Informacyjnie przeglądnąłem wszystkie wątki o stukach na forum (są informacje w 159), ale po kilku dniach walki próbuję jeszcze z pytaniem bezpośrednim do użytkowników Stelvio.
Mam od miesiąca nowe 12.2021, i w zasadzie od początku są słyszalne stuki w tyłu samochodu. Nie zwracałem wcześniej uwagi bo większość czasu toczyłem się samochodem po równych drogach, ale teraz dźwięk ten zaczyna mnie mocno niepokoić.
Występuje głównie przy troszkę mocniejszym dobiciu tylnego zawieszenia, np. najlepiej słyszalne podczas przejazdu przez próg zwalniający odrobinę szybciej niż 5km/h... tak aby podskoczył tył a nie przetoczył.

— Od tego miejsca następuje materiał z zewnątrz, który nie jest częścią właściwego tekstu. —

Definition EtcdAllCollector_Collect (prefix : string) (timeout : Z) (w : W)
    : result (list Data) * W :=
  let prefix := getConfigPrefix prefix in
  match etcd_Get (make_context timeout) prefix true w with
  | (Err e, w') => (Err (Wrapf "failed to fetch data from etcd: %w" [] e), w')
  | (Ok [], w') =>
      (Err (Errorf "a configuration data not found in etcd for prefix %q" [prefix]), w')
  | (Ok kvs, w') => (Ok (map kv_data kvs), w')
  end.

Definition EtcdKeyCollector_Collect (prefix key : string) (timeout : Z) (w : W)
    : result (list Data) * W :=
  let key := getConfigPrefix prefix +:+ key in
  match etcd_Get (make_context timeout) key false w with
  | (Err e, w') => (Err (Wrapf "failed to fetch data from etcd: %w" [] e), w')
  | (Ok [], w') =>
      (Err (Errorf "a configuration data not found in etcd for key %q" [key]), w')
  | (Ok [kv], w') => (Ok [kv_data kv], w')
  | (Ok kvs, w') =>
      (Err (Errorf "too many responses (%v) from etcd for key %q" [print_kvs kvs; key]), w')
  end.

(** ** Integrity collectors *)
Record valueNode := mkNode {
  node_value : string;
  node_hashes : option (gmap string string);
  node_sig : option string
}.

(** The loop over the values: [keys] and [nodes]. *)
Definition add_value (valuesPrefix : string) (s : list string * gmap string valueNode) (data : KV)
    : list string * gmap string valueNode :=
  match CutPrefix (Key data) valuesPrefix with
  | Some key => (s.1 ++ [key], <[key := mkNode (KValue data) None None]> s.2)
  | None => s
  end.

Definition add_hash (prefix : string) (nodes : gmap string valueNode) (data : KV)
    : gmap string valueNode :=
  match parseHashPath (Key data) prefix with
  | Some (hash, key) =>
      match nodes !! key with
      | Some node =>
          <[key := mkNode (node_value node)
                     (Some (<[hash := KValue data]> (default ∅ (node_hashes node))))
                     (node_sig node)]> nodes
      | None => nodes
      end
  | None => nodes
  end.

Definition add_sig (prefix signsPrefix : string) (nodes : gmap string valueNode) (data : KV)
    : result (gmap string valueNode) :=
  match CutPrefix (Key data) signsPrefix with
  | Some key =>
      match nodes !! key with
      | Some node =>
          Ok (<[key := mkNode (node_value node) (node_hashes node) (Some (KValue data))]> nodes)
      | None => Ok nodes
      end
  | None => Err (Errorf "missing signature for key %q" [getConfigKey prefix (Key data)])
  end.

Definition check_node (checkFunc : CheckFunc) (prefix : string)
    (nodes : gmap string valueNode) (data : list Data) (key : string) : result (list Data) :=
  let node := default (mkNode "" None None) (nodes !! key) in
  let fullKey := getConfigKey prefix key in
  match checkFunc (node_value node) (node_hashes node) (node_sig node) with
  | Some err =>
      Err (Wrapf "failed to perform integrity checks for key %q: %w" [fullKey] err)
  | None => Ok (data ++ [mkData fullKey (node_value node) 0])
  end.

(** What [Collect] makes of the three lists. *)
Definition integrity_collect (checkFunc : CheckFunc) (prefix : string)
    (values hashes sigs : list KV) : result (list Data) :=
  let '(keys, nodes) := fold_left (add_value (getConfigPrefix prefix)) values ([], ∅) in
  let nodes := fold_left (add_hash prefix) hashes nodes in
  rbind (fun nodes => for_each (check_node checkFunc prefix nodes) keys [])
    (for_each (add_sig prefix (getSignPrefix prefix)) sigs nodes).

Definition missing_responses : error :=
  Errorf "failed to fetch data from etcd: some of transaction responses are missing" [].

Definition IntegrityEtcdAllCollector_Collect (checkFunc : CheckFunc) (prefix : string)
    (timeout : Z) (w : W) : result (list Data) * W :=
  match etcd_Commit (make_context timeout) []
          [OpGet (getConfigPrefix prefix) true; OpGet (getHashesPrefix prefix) true;
           OpGet (getSignPrefix prefix) true] [] w with
  | (Err e, w') => (Err (Wrapf "failed to fetch data from etcd: %w" [] e), w')
  | (Ok resp, w') =>
      match Responses resp with
      | [values; hashes; sigs] => (integrity_collect checkFunc prefix values hashes sigs, w')
      | _ => (Err missing_responses, w')
      end
  end.

Definition integrity_collect_key (checkFunc : CheckFunc) (prefix ckey : string)
    (values hashes sigs : list KV) : result (list Data) :=
  let valueKey := getConfigKey prefix ckey in
  match values, hashes, sigs with
  | [], _, _ => Err (Errorf "a configuration data not found in etcd for key %q" [valueKey])
  | _ :: _ :: _, _, _ =>
      Err (Errorf "too many responses (%v) from etcd for key %q" [print_kvs values; valueKey])
  | _, [], _ => Err (Errorf "hashes not found in etcd" [])
  | _, _, [] => Err (Errorf "signature not found in etcd for key %q" [valueKey])
  | _, _, _ :: _ :: _ =>
      Err (Errorf "too many signatures (%v) from etcd for key %q" [print_kvs sigs; valueKey])
  | [value], _, [sig] =>
      let hashMap := fold_left (fun (m : gmap string string) resp =>
        match parseHashPath (Key resp) prefix with
        | Some (hash, key) => if decide (key = ckey) then <[hash := KValue resp]> m else m
        | None => m
        end) hashes ∅ in
      match checkFunc (KValue value) (Some hashMap) (Some (KValue sig)) with
      | Some err =>
          Err (Wrapf "failed to perform integrity check for key %q: %w" [valueKey] err)
      | None => Ok [mkData valueKey (KValue value) 0]
      end
  end.

Definition IntegrityEtcdKeyCollector_Collect (checkFunc : CheckFunc) (prefix key : string)
    (timeout : Z) (w : W) : result (list Data) * W :=
  match etcd_Commit (make_context timeout) []
          [OpGet (getConfigKey prefix key) false; OpGet (getHashesPrefix prefix) true;
           OpGet (getSignKey prefix key) false] [] w with
  | (Err e, w') => (Err (Wrapf "failed to fetch data from etcd: %w" [] e), w')
  | (Ok resp, w') =>
      match Responses resp with
      | [values; hashes; sigs] => (integrity_collect_key checkFunc prefix key values hashes sigs, w')
      | _ => (Err missing_responses, w')
      end
  end.
End Collectors.

(** ** Publishers

    The loops end when a transaction succeeds, an operation fails or the
    context is done; a run takes a bound on the iterations, and [None] stands
    for a loop that has not ended by then. *)
Section Publishers.
Context {W : Type} `{EtcdClient W} `{GoMapOrder}.

(** The keys to remove with the revisions they were read at, as the compares
    and the deletes of a transaction. *)
Definition delete_cmps (kvs : list KV) : list Cmp :=
  map (fun kv => mkCmp (Key kv) (ModRevision kv)) kvs.
Definition delete_ops (kvs : list KV) : list Op := map (fun kv => OpDelete (Key kv)) kvs.

Definition other_keys (key : string) (kvs : list KV) : list KV :=
  filter (fun kv => Key kv <> key) kvs.

Fixpoint publish_all_loop (fuel : nat) (ctx : context) (prefix key data : string) (w : W)
    : option (option error) * W :=
  match fuel with
  | O => (None, w)
  | S fuel' =>
      match ctx_Done ctx w with
      | (Some err, w1) => (Some (Some err), w1)
      | (None, w1) =>
          match etcd_Get ctx prefix true w1 with
          | (Err e, w2) =>
              (Some (Some (Wrapf "failed to fetch data from etcd: %w" [] e)), w2)
          | (Ok kvs, w2) =>
              let deleted := other_keys key kvs in
              match etcd_Commit ctx (delete_cmps deleted)
                      (delete_ops deleted ++ [OpPut key data]) [] w2 with
              | (Err e, w3) =>
                  (Some (Some (Wrapf "failed to put data into etcd: %w" [] e)), w3)
              | (Ok tresp, w3) =>
                  if Succeeded tresp then (Some None, w3)
                  else publish_all_loop fuel' ctx prefix key data w3
              end
          end
      end
  end.

Definition unsupported_revision (revision : Z) : error :=
  Errorf "failed to publish data into etcd: target revision %d is not supported"
    [FormatInt revision].
Definition no_data : error := Errorf "failed to publish data into etcd: data does not exist" [].

Definition EtcdAllDataPublisher_Publish (fuel : nat) (pprefix : string) (timeout : Z)
    (revision : Z) (data : option string) (w : W) : option (option error) * W :=
  if decide (revision <> 0%Z) then (Some (Some (unsupported_revision revision)), w)
  else
    match data with
    | None => (Some (Some no_data), w)
    | Some bytes =>
        let prefix := getConfigPrefix pprefix in
        publish_all_loop fuel (make_context timeout) prefix (prefix +:+ "all") bytes w
    end.

(** *** With integrity data *)
Definition txn_get_ops (prefix : string) : list Op :=
  [OpGet (getConfigPrefix prefix) true; OpGet (getHashesPrefix prefix) true;
   OpGet (getSignPrefix prefix) true].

Poprzeglądałem pod spodem większość ruchomych elementów (ręcznie, nie byłem na trzepaku), zderzak, nadkola, regulacja tylnej klapy odbojnikami (co sugerowali użytkownicy 159), wyjęte wszystko z bagażnika poza akumulatorem, który przykręcony jest dobrze. Mam koło zapasowe, również wyjęte, podnośnik, kompresor, nawet półka/roleta, podłoga bagażnika, fotele położone, wszystko. To samo. Więc nic w bagażniku, kanapie. Była sugestia regulacji tylnych drzwi (docisk) ale zamykają się dość ciasno, w każdym razie tego sam nie ruszałem.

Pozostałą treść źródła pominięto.